--- Provided records Enclosed Below ---

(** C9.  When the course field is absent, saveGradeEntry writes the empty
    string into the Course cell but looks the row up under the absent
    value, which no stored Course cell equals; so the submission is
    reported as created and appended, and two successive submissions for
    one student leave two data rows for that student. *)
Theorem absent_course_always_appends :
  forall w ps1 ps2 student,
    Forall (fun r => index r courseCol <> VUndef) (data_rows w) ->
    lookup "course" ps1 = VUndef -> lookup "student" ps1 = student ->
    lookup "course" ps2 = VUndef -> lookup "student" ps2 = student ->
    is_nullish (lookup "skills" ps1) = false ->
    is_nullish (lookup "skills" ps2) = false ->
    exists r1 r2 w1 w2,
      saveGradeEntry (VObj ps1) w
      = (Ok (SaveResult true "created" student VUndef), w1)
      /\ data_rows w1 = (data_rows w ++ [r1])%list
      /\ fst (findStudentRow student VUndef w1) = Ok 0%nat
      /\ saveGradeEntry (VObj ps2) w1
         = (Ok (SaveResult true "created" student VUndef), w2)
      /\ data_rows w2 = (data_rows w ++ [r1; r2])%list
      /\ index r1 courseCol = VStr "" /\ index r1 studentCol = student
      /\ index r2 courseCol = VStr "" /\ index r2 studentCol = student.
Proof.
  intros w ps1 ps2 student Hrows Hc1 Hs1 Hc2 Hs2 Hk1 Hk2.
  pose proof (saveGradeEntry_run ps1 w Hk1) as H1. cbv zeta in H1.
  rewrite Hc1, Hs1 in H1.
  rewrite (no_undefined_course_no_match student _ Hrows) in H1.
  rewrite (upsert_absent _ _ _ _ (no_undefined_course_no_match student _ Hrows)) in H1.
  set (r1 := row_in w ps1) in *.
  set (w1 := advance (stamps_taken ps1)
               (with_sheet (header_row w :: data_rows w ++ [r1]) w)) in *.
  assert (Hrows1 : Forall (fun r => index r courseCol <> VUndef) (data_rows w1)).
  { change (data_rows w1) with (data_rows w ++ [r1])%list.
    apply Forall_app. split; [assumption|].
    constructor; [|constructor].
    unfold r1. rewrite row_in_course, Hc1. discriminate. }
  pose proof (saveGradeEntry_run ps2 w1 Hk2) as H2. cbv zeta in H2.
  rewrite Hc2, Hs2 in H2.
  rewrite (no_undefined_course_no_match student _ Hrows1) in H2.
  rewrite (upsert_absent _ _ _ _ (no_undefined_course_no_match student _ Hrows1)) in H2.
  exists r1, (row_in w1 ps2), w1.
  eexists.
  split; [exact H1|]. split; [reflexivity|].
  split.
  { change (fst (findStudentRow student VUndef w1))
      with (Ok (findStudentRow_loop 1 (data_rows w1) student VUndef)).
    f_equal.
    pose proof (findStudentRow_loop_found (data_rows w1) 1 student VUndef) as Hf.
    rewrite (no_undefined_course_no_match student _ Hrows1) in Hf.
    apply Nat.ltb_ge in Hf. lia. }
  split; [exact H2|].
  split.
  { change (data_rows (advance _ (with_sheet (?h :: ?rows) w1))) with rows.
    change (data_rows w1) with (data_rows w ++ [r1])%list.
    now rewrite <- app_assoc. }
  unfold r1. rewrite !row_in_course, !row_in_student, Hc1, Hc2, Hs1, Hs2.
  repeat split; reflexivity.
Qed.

--- End of Enclosed Provided records ---

Task requirements: Retype the complete listing verbatim.

Expected answer:
(** C9.  When the course field is absent, saveGradeEntry writes the empty
    string into the Course cell but looks the row up under the absent
    value, which no stored Course cell equals; so the submission is
    reported as created and appended, and two successive submissions for
    one student leave two data rows for that student. *)
Theorem absent_course_always_appends :
  forall w ps1 ps2 student,
    Forall (fun r => index r courseCol <> VUndef) (data_rows w) ->
    lookup "course" ps1 = VUndef -> lookup "student" ps1 = student ->
    lookup "course" ps2 = VUndef -> lookup "student" ps2 = student ->
    is_nullish (lookup "skills" ps1) = false ->
    is_nullish (lookup "skills" ps2) = false ->
    exists r1 r2 w1 w2,
      saveGradeEntry (VObj ps1) w
      = (Ok (SaveResult true "created" student VUndef), w1)
      /\ data_rows w1 = (data_rows w ++ [r1])%list
      /\ fst (findStudentRow student VUndef w1) = Ok 0%nat
      /\ saveGradeEntry (VObj ps2) w1
         = (Ok (SaveResult true "created" student VUndef), w2)
      /\ data_rows w2 = (data_rows w ++ [r1; r2])%list
      /\ index r1 courseCol = VStr "" /\ index r1 studentCol = student
      /\ index r2 courseCol = VStr "" /\ index r2 studentCol = student.
Proof.
  intros w ps1 ps2 student Hrows Hc1 Hs1 Hc2 Hs2 Hk1 Hk2.
  pose proof (saveGradeEntry_run ps1 w Hk1) as H1. cbv zeta in H1.
  rewrite Hc1, Hs1 in H1.
  rewrite (no_undefined_course_no_match student _ Hrows) in H1.
  rewrite (upsert_absent _ _ _ _ (no_undefined_course_no_match student _ Hrows)) in H1.
  set (r1 := row_in w ps1) in *.
  set (w1 := advance (stamps_taken ps1)
               (with_sheet (header_row w :: data_rows w ++ [r1]) w)) in *.
  assert (Hrows1 : Forall (fun r => index r courseCol <> VUndef) (data_rows w1)).
  { change (data_rows w1) with (data_rows w ++ [r1])%list.
    apply Forall_app. split; [assumption|].
    constructor; [|constructor].
    unfold r1. rewrite row_in_course, Hc1. discriminate. }
  pose proof (saveGradeEntry_run ps2 w1 Hk2) as H2. cbv zeta in H2.
  rewrite Hc2, Hs2 in H2.
  rewrite (no_undefined_course_no_match student _ Hrows1) in H2.
  rewrite (upsert_absent _ _ _ _ (no_undefined_course_no_match student _ Hrows1)) in H2.
  exists r1, (row_in w1 ps2), w1.
  eexists.
  split; [exact H1|]. split; [reflexivity|].
  split.
  { change (fst (findStudentRow student VUndef w1))
      with (Ok (findStudentRow_loop 1 (data_rows w1) student VUndef)).
    f_equal.
    pose proof (findStudentRow_loop_found (data_rows w1) 1 student VUndef) as Hf.
    rewrite (no_undefined_course_no_match student _ Hrows1) in Hf.
    apply Nat.ltb_ge in Hf. lia. }
  split; [exact H2|].
  split.
  { change (data_rows (advance _ (with_sheet (?h :: ?rows) w1))) with rows.
    change (data_rows w1) with (data_rows w ++ [r1])%list.
    now rewrite <- app_assoc. }
  unfold r1. rewrite !row_in_course, !row_in_student, Hc1, Hc2, Hs1, Hs2.
  repeat split; reflexivity.
Qed.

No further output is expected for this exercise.